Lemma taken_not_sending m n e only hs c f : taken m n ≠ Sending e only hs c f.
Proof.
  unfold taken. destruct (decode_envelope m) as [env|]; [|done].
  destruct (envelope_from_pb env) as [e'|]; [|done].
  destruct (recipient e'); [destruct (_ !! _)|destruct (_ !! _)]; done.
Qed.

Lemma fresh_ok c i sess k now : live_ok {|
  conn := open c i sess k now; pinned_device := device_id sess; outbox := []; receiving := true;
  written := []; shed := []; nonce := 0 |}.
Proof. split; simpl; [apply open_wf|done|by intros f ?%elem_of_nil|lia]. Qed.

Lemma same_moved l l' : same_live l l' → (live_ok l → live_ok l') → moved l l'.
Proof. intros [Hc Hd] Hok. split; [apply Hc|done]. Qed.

----------------

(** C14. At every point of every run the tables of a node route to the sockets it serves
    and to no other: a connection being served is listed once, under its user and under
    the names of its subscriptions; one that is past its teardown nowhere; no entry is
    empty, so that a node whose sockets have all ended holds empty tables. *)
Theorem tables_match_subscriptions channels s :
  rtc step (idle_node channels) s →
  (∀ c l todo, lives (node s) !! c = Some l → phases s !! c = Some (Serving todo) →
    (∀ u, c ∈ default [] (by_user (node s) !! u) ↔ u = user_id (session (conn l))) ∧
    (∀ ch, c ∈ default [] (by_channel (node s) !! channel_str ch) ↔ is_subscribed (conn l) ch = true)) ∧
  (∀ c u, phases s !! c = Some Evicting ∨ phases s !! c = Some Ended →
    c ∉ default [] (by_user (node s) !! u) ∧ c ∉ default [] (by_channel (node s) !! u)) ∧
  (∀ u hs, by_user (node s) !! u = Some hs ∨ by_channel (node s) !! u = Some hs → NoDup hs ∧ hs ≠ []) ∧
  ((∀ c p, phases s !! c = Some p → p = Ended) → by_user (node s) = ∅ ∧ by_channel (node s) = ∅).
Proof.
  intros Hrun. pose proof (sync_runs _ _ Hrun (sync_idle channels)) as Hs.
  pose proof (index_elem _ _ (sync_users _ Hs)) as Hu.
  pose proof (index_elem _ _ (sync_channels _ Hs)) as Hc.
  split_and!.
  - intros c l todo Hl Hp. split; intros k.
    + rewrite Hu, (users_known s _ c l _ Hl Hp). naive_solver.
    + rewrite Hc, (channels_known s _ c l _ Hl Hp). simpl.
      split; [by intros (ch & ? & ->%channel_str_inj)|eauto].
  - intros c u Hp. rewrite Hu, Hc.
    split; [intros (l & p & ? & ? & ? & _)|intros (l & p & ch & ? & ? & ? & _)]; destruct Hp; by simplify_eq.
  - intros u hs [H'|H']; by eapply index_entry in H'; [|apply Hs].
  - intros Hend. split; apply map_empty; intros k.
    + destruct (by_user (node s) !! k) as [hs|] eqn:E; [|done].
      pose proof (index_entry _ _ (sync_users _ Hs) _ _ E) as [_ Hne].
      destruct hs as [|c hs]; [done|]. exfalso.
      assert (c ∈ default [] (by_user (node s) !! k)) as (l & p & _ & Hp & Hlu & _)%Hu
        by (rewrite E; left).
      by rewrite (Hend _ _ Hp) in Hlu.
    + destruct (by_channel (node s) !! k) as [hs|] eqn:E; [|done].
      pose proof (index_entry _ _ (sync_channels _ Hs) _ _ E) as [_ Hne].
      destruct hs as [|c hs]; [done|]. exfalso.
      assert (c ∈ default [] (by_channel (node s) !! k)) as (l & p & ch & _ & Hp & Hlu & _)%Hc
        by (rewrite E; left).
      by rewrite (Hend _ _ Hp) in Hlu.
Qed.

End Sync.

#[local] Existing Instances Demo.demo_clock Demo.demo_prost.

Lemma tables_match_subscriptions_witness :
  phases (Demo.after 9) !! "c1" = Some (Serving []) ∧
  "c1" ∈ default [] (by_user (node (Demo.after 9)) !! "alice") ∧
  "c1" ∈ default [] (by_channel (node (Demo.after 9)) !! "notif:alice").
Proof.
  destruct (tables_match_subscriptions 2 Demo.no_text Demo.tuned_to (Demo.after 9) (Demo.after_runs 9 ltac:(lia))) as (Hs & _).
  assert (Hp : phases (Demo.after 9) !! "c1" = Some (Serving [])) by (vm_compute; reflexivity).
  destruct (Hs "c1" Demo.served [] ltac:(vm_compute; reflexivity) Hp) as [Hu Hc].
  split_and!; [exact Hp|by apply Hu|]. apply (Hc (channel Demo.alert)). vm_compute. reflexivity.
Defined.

----------------

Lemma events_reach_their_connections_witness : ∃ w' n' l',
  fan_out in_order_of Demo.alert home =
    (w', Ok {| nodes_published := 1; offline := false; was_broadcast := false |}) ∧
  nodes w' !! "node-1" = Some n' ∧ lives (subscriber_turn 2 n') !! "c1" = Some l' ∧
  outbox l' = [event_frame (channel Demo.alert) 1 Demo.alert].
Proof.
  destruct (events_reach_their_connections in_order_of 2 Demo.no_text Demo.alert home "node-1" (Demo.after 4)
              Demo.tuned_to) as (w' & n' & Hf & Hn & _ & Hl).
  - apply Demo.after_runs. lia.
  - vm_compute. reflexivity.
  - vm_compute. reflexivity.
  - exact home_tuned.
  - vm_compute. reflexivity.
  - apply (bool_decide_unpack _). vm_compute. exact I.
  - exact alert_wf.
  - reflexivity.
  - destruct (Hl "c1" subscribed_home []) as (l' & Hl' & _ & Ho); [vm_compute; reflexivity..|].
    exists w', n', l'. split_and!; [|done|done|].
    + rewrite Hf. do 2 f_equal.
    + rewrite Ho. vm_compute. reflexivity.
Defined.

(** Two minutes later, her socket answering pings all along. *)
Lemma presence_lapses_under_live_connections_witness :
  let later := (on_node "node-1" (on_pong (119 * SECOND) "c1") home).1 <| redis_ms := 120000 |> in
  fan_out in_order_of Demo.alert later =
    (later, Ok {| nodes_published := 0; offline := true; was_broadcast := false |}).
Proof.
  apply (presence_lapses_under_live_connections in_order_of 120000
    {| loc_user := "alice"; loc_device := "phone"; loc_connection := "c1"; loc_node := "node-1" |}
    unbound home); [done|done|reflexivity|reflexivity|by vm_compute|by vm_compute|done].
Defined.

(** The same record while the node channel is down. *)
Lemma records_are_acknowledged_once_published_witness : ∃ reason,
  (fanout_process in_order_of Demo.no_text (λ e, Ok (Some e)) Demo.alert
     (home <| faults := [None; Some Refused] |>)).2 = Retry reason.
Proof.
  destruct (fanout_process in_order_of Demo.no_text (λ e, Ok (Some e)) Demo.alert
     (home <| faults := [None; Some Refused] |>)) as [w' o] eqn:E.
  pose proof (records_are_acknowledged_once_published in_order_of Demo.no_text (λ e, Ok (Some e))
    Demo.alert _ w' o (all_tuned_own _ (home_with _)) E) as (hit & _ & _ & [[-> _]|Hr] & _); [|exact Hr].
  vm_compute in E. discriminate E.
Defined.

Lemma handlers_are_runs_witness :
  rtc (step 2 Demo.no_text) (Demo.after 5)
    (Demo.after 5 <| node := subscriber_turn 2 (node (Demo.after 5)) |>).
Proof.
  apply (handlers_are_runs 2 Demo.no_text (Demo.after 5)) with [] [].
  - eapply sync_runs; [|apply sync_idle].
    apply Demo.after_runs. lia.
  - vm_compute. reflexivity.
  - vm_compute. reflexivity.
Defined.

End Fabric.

----------------

About this task → Set down, exactly as they appear above, all lines from the one that has "Lemma same_moved l" down to the one that has "Proof. intros [Hc", including those two and no others.

Task response →
Lemma same_moved l l' : same_live l l' → (live_ok l → live_ok l') → moved l l'.
Proof. intros [Hc Hd] Hok. split; [apply Hc|done]. Qed.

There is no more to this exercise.